| Exercise material |
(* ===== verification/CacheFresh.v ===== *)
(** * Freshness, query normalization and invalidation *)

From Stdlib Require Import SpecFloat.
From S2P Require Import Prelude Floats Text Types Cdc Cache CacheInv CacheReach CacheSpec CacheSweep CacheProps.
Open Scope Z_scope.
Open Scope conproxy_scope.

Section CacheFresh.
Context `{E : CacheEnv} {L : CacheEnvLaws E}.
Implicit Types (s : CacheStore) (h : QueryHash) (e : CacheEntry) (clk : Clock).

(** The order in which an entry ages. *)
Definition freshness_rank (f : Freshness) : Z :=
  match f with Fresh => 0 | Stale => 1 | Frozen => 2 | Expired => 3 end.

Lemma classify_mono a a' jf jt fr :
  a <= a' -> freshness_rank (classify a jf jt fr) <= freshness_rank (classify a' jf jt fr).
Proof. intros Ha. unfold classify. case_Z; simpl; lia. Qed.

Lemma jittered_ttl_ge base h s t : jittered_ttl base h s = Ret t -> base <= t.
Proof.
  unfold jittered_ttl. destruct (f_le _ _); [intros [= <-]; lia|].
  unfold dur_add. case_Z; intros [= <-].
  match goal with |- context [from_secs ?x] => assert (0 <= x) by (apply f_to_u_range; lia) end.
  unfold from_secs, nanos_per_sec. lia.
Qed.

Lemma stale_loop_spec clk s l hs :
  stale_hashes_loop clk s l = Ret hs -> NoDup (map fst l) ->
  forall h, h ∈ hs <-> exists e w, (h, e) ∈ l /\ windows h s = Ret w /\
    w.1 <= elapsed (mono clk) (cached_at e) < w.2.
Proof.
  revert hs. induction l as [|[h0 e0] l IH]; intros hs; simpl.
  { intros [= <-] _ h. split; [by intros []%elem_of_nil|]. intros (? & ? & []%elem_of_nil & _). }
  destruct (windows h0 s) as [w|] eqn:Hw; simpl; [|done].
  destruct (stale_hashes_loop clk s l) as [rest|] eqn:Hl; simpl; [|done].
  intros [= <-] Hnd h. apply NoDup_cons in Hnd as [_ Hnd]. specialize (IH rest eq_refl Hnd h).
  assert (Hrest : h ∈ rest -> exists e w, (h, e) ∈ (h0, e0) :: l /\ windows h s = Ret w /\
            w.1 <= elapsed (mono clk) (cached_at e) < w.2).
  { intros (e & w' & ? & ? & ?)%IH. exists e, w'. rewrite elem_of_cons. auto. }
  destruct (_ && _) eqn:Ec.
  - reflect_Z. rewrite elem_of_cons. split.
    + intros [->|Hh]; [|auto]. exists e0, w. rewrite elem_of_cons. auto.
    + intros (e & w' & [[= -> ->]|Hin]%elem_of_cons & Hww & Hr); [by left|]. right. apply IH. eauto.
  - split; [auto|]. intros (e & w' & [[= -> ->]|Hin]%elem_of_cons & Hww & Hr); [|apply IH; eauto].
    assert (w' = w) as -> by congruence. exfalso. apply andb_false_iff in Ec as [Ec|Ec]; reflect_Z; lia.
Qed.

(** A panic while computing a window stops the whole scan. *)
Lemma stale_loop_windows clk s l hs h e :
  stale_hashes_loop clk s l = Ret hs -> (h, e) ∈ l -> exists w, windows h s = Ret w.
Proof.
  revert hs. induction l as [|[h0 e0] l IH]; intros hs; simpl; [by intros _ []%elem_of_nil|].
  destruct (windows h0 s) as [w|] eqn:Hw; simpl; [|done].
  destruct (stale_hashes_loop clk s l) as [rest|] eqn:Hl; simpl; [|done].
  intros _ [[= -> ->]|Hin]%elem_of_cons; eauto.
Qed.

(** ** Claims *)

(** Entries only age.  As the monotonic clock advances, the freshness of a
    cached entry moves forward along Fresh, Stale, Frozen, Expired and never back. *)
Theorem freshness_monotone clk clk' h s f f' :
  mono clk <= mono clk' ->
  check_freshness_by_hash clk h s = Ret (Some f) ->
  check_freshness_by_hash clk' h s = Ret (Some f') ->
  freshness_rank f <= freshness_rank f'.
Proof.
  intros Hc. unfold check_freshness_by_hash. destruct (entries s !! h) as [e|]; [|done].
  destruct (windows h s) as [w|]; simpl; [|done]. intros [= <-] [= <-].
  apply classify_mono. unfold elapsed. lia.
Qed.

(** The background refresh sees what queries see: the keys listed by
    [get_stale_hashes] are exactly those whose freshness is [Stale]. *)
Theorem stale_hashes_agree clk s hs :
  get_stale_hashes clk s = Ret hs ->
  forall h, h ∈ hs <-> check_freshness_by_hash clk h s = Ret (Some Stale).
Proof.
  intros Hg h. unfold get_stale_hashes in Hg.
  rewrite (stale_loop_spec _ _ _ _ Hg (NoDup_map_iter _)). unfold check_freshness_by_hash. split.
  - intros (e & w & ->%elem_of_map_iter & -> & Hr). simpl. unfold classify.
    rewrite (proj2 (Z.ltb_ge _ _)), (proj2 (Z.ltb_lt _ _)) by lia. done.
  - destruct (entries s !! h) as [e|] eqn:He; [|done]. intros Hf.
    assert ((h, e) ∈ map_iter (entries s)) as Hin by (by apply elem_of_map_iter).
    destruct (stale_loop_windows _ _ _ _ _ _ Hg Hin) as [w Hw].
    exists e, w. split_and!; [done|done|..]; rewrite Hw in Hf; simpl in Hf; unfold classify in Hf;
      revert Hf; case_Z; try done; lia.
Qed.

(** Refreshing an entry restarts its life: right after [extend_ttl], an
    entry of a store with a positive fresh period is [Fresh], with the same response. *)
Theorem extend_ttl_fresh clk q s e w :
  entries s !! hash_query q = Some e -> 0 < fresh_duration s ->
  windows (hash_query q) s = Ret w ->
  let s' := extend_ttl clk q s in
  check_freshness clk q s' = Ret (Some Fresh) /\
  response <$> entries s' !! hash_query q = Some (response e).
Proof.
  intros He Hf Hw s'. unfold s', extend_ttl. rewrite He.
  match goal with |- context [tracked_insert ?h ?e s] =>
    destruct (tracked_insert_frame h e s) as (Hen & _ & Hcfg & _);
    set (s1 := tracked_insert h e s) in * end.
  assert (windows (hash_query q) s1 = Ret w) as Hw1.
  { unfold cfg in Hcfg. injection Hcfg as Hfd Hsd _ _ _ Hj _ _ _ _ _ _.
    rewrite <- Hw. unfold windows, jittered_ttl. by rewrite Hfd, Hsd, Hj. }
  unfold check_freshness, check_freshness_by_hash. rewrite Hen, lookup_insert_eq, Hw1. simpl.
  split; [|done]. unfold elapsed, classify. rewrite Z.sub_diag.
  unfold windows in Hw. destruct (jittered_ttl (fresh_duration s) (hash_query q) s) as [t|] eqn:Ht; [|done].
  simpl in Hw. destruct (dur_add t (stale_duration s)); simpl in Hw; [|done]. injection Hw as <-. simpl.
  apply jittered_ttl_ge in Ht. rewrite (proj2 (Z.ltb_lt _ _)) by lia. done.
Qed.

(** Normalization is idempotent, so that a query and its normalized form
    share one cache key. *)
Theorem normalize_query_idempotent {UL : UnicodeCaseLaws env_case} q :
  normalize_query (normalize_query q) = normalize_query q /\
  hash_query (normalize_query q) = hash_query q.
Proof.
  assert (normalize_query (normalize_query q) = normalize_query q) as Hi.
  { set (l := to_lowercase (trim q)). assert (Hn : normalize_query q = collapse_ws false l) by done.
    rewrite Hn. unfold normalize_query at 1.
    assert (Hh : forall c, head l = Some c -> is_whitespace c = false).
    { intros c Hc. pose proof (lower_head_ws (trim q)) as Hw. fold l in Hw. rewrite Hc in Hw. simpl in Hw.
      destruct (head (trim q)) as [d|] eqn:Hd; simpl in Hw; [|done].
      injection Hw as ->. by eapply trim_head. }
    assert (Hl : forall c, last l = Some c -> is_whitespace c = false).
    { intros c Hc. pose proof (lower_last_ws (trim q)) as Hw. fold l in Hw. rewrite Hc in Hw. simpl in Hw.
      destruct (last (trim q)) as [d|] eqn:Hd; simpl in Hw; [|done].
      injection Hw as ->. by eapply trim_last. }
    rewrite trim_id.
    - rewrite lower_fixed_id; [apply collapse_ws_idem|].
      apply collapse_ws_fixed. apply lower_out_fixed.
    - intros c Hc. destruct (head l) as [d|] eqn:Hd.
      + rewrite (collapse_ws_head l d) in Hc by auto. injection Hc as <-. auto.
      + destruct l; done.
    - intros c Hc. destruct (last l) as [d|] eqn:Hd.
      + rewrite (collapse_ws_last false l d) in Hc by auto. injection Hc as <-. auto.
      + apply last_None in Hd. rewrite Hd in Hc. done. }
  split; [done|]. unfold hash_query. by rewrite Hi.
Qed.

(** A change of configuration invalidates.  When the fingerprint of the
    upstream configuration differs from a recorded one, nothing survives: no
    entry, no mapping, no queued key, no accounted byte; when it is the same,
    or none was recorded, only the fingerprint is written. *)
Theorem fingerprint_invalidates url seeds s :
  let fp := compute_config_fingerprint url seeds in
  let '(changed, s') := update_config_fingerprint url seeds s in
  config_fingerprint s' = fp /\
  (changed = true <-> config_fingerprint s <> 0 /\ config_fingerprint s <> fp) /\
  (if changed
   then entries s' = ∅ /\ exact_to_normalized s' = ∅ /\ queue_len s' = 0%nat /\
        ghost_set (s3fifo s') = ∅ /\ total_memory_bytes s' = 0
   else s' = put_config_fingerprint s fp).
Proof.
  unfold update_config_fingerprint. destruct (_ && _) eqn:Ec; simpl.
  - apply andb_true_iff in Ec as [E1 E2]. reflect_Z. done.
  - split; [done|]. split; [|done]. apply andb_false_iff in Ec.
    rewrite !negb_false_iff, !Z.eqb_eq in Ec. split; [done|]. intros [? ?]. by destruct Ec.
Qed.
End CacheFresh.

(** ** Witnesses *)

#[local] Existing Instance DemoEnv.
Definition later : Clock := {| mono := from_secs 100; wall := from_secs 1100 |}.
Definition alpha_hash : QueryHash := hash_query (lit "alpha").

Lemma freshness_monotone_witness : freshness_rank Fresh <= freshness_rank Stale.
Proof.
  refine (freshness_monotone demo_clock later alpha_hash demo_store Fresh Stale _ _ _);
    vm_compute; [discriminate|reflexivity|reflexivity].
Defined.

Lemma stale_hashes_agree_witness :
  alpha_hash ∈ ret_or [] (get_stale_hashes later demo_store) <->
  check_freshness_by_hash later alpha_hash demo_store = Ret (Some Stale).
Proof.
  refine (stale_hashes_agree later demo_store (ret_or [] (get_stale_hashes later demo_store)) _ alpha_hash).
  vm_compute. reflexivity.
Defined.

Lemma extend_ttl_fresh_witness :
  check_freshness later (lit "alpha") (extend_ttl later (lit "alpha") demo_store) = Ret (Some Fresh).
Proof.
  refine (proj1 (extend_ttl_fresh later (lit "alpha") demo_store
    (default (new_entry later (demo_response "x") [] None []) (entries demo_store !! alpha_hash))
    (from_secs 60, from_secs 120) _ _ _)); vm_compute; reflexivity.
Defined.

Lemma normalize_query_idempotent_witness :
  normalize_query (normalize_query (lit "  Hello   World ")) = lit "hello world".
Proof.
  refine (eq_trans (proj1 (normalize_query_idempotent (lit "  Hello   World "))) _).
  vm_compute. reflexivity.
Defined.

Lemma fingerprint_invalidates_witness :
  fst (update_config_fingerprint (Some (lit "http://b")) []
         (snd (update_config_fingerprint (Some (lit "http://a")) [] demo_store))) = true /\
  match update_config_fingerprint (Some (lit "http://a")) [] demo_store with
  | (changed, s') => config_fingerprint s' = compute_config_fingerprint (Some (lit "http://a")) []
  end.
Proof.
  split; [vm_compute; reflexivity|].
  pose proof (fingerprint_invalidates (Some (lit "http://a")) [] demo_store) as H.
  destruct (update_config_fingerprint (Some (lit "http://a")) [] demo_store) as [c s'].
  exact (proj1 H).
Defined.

| Work task |
Transcribe the lines from the first line of the records through the line that contains "w. rewrite elem_of_cons. auto.", both included, and add nothing else.

| The completed task |
(* ===== verification/CacheFresh.v ===== *)
(** * Freshness, query normalization and invalidation *)

From Stdlib Require Import SpecFloat.
From S2P Require Import Prelude Floats Text Types Cdc Cache CacheInv CacheReach CacheSpec CacheSweep CacheProps.
Open Scope Z_scope.
Open Scope conproxy_scope.

Section CacheFresh.
Context `{E : CacheEnv} {L : CacheEnvLaws E}.
Implicit Types (s : CacheStore) (h : QueryHash) (e : CacheEntry) (clk : Clock).

(** The order in which an entry ages. *)
Definition freshness_rank (f : Freshness) : Z :=
  match f with Fresh => 0 | Stale => 1 | Frozen => 2 | Expired => 3 end.

Lemma classify_mono a a' jf jt fr :
  a <= a' -> freshness_rank (classify a jf jt fr) <= freshness_rank (classify a' jf jt fr).
Proof. intros Ha. unfold classify. case_Z; simpl; lia. Qed.

Lemma jittered_ttl_ge base h s t : jittered_ttl base h s = Ret t -> base <= t.
Proof.
  unfold jittered_ttl. destruct (f_le _ _); [intros [= <-]; lia|].
  unfold dur_add. case_Z; intros [= <-].
  match goal with |- context [from_secs ?x] => assert (0 <= x) by (apply f_to_u_range; lia) end.
  unfold from_secs, nanos_per_sec. lia.
Qed.

Lemma stale_loop_spec clk s l hs :
  stale_hashes_loop clk s l = Ret hs -> NoDup (map fst l) ->
  forall h, h ∈ hs <-> exists e w, (h, e) ∈ l /\ windows h s = Ret w /\
    w.1 <= elapsed (mono clk) (cached_at e) < w.2.
Proof.
  revert hs. induction l as [|[h0 e0] l IH]; intros hs; simpl.
  { intros [= <-] _ h. split; [by intros []%elem_of_nil|]. intros (? & ? & []%elem_of_nil & _). }
  destruct (windows h0 s) as [w|] eqn:Hw; simpl; [|done].
  destruct (stale_hashes_loop clk s l) as [rest|] eqn:Hl; simpl; [|done].
  intros [= <-] Hnd h. apply NoDup_cons in Hnd as [_ Hnd]. specialize (IH rest eq_refl Hnd h).
  assert (Hrest : h ∈ rest -> exists e w, (h, e) ∈ (h0, e0) :: l /\ windows h s = Ret w /\
            w.1 <= elapsed (mono clk) (cached_at e) < w.2).
  { intros (e & w' & ? & ? & ?)%IH. exists e, w'. rewrite elem_of_cons. auto. }
  destruct (_ && _) eqn:Ec.
  - reflect_Z. rewrite elem_of_cons. split.
    + intros [->|Hh]; [|auto]. exists e0, w. rewrite elem_of_cons. auto.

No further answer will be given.